Giving Birth Without Medical Assistance or Presence


Posted on: Tue 09-06-2015

Women giving birth with no one present are mostly subsumed under deliveries unattended
 
Asabe Balarabe spent years in nursing and knew all about delivering, but customs made her choose to give birth at home. Women in her culture go to their parents’ home to give birth, and then return to their marital homes after 40 days.
 
Even before she went to her mother’s house, Asabe knew she couldn’t deliver her baby, it was big and in breach: she knew this from the antenatal clinic she visited.
 
Her mother plied her with herbs and prayers.
 
“When the labour started, she said I should not tell anybody and that I will deliver safely,” Asabe recalls. “I tried and tried until I observed the baby was in distress. My mum still insisted that I could deliver at home.”
 
“Luckily for me, one of my uncles came around and said I should be taken to the hospital.”
 
Surgeons did a caesarean section to bring out the baby, but Asabe would stay in hospital for three weeks: an infection had already set in.
 
Balarabe tried to deliver with no medical personnel present. That she failed and went to hospital is seen as weak among certain customs. Up to a million women give birth with no one present, according to a new research using data from the National Demographic Health Survey.
 
And no one present means that-absolutely none present, skilled or unskilled.
 
“The category of no-one-present and some-one-present is always lumped together in the studies conducted in Nigeria, and so we haven’t been able to pay attention to this segment of women who deliver with no one present,” said Dr Bolaji Fapohunda, researcher at John Snow Inc, which implements the Targeted State High Impact Projects (TSHIP) funded by the US government in Nigeria.
 
Why would women choose to give birth by themselves?
 
 “One, is the culture, two, is lack of education, three is poverty and the fourth is the health system itself,” according to Dr Habib Sadauki, Country Director for Fistula Care, a project funded by USAID to treat and support women with obstetric fistula.
 
 
“The health system is not in the best of shape to provide the required services because they lack personnel or inadequate supplies in the hospital. If you resolve the issues in the hospital with improved services you are most likely going to see a change and you can also work in the community in the needed areas. But in the long term what you need is an overall education in the whole northern Nigeria,” Sadauki explains.
 
“What that means is that the decline is not happening as speedily as we will like to see it in the number of women who deliver with no one present across the country.
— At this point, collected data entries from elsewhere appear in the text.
Lemma arrived_copies i d db k0 c0 :
  (forall c, rCopies db !! k0 = Some c -> ~ counted i d (k0, c)) -> counted i d (k0, c0) ->
  (forall kv, kv ∈ retentionCopies i d db -> cArchiveAt (cSource kv.2) <> cArchiveAt (cSource c0)) ->
  let newer kv := (cArchiveAt (cSource c0) < cArchiveAt (cSource kv.2))%Z in
  retentionCopies i d (withCopies <[k0 := c0]> db) =
    filter newer (retentionCopies i d db) ++ (k0, c0) :: filter (fun kv => ~ newer kv) (retentionCopies i d db).
Proof.
  intros Hk0 Hc0 Ht newer. pose proof (retentionCopies_sorted i d db) as Hs.
  pose proof (sorted_split newest newer _ Hs) as Hsplit. rewrite Hsplit in Hs at 1 by (unfold newest, newer; lia).
  symmetry. apply retentionCopies_unique.
  - apply StronglySorted_insert; [done|..].
    + intros y [Hy _]%list_elem_of_filter. by left.
    + intros y [Hy Hin]%list_elem_of_filter. left. specialize (Ht _ Hin). unfold newer in Hy. simpl. lia.
  - rewrite <- Permutation_middle, <- Hsplit by (unfold newest, newer; lia).
    unfold retentionCopies. rewrite merge_sort_Permutation. simpl.
    assert (filter (counted i d) (map_to_list (rCopies db)) ≡ₚ filter (counted i d) (map_to_list (delete k0 (rCopies db)))) as ->.
    { destruct (rCopies db !! k0) as [c|] eqn:E.
      - rewrite <- (insert_delete_id (rCopies db) k0 c) at 1 by done. rewrite map_to_list_insert by apply lookup_delete_eq.
        rewrite filter_cons_False; [done|]. by apply Hk0.
      - by rewrite delete_id. }
    rewrite <- insert_delete_eq, map_to_list_insert by apply lookup_delete_eq. by rewrite filter_cons_True.
Qed.

(** [PrunedOnArrival]'s own computation, on the copies retention keeps. *)
Lemma forecast_over cols newer x :
  (if (keepLimit cols (copyClass x) <=? 0)%Z then false
   else if negb (bool_decide (copyClass x = classSnapshot)) && negb (copyFlagged x) &&
           bool_decide (filter (fun kv => cFlagged kv.2 = false) (peers copyClass x newer) = [])
   then false else (keepLimit cols (copyClass x) <=? Z.of_nat (length (peers copyClass x newer)))%Z) =
  copyOver cols newer x.
Proof.
  unfold copyOver, over, lastGoodOf. destruct (_ <=? 0)%Z eqn:E.
  { rewrite (proj2 (Z.ltb_ge _ _)) by by apply Z.leb_le. done. }
  rewrite (proj2 (Z.ltb_lt _ _)) by by apply Z.leb_gt.
  assert (bool_decide (filter (fun kv : string * CopyRow => cFlagged kv.2 = false) (peers copyClass x newer) = []) =
    forallb copyFlagged (peers copyClass x newer)) as ->.
  { apply eq_true_iff_eq. rewrite bool_decide_eq_true, forallb_elem_of. unfold copyFlagged. split.
    - intros Hf y Hy. destruct (cFlagged y.2) eqn:Ey; [done|].
      assert (y ∈ filter (fun kv : string * CopyRow => cFlagged kv.2 = false) (peers copyClass x newer)) as Hin
        by by apply list_elem_of_filter.
      rewrite Hf in Hin. by apply elem_of_nil in Hin.
    - intros Hf. apply filter_none. intros y Hy. by rewrite Hf. }
  destruct (_ && _ && _); simpl; by rewrite ?andb_false_r, ?andb_true_r.
Qed.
It is predominantly concentrated in the north western part of the country because around one million per year still do that,” says Dr Nosa Orobaton, co-researcher in the study published in the International Journal of Women’s Health.
 
“What this means is that women who live in rural areas, who have lower income and women who have lower education are likely to deliver with no one present.”
 
Intervention to stop births with no one present started in Sokoto in 2008, when 25% of all births fell into that category.
 
Interventions ranged from sensitization and dialogue with audience who had negative perceptions about childbirth, says Sani Jabbi, a traditional ruler in Sokoto State.
 
“We also strengthened the capacity of communities to own their health care systems and the reactivated existing health structures in the state,” Jabbi says.
 
A community-based intervention to distribute misoprostol (to prevent bleeding after delivery) and chlorhexidine (to prevent infection of a newborn’s cord) which placed a health volunteer with every pregnant woman who delivered at home also helped to reduce maternal and neonatal deaths.
 
In 2013, five years later, births with no one present accounted for less than 1% of all births, according to a study of the intervention by TSHIP.
 
Halima Yusuf, a social worker has learnt not to rely on experience: every child birth is quite different, she explains.
 
Yusuf says: “When I was to have my third baby, I was advised to have my baby at home but I declined because I had never had any baby at home. The experience 
 
I had with my first two babies was not the same as the third. I had a long labour this time. The baby wanted to come out but there was something hindering it, so I called the nurse. When she examined me, she noticed that there was a cord around the neck of the child. She asked me to stop pushing and relax. She took an instrument and clamped the cord and in few minutes the baby came out. If it was in the house, they may not detect this and even if they do, they may not have the equipment to do that.”
 
Balarabe’s second labour started with a sharp pain in her abdomen and then bleeding.
 
Her mother told her to wait, “but I told her I would not wait for her this time. Before she could get a car to take me to the hospital, I collapsed because I was vomiting and at the same time bleeding,” Balarabe recalls.
 
Her baby was stillborn, she was given five-pint blood transfusion and had to stay in intensive care and on oxygen tanks.
 
Now a midwife at Amanawa General Hospital, Sokoto, has a message: “What I preach now is that women should go to the hospital for antenatal and to deliver their babies in hospitals where they can get professional help, not stay at home.”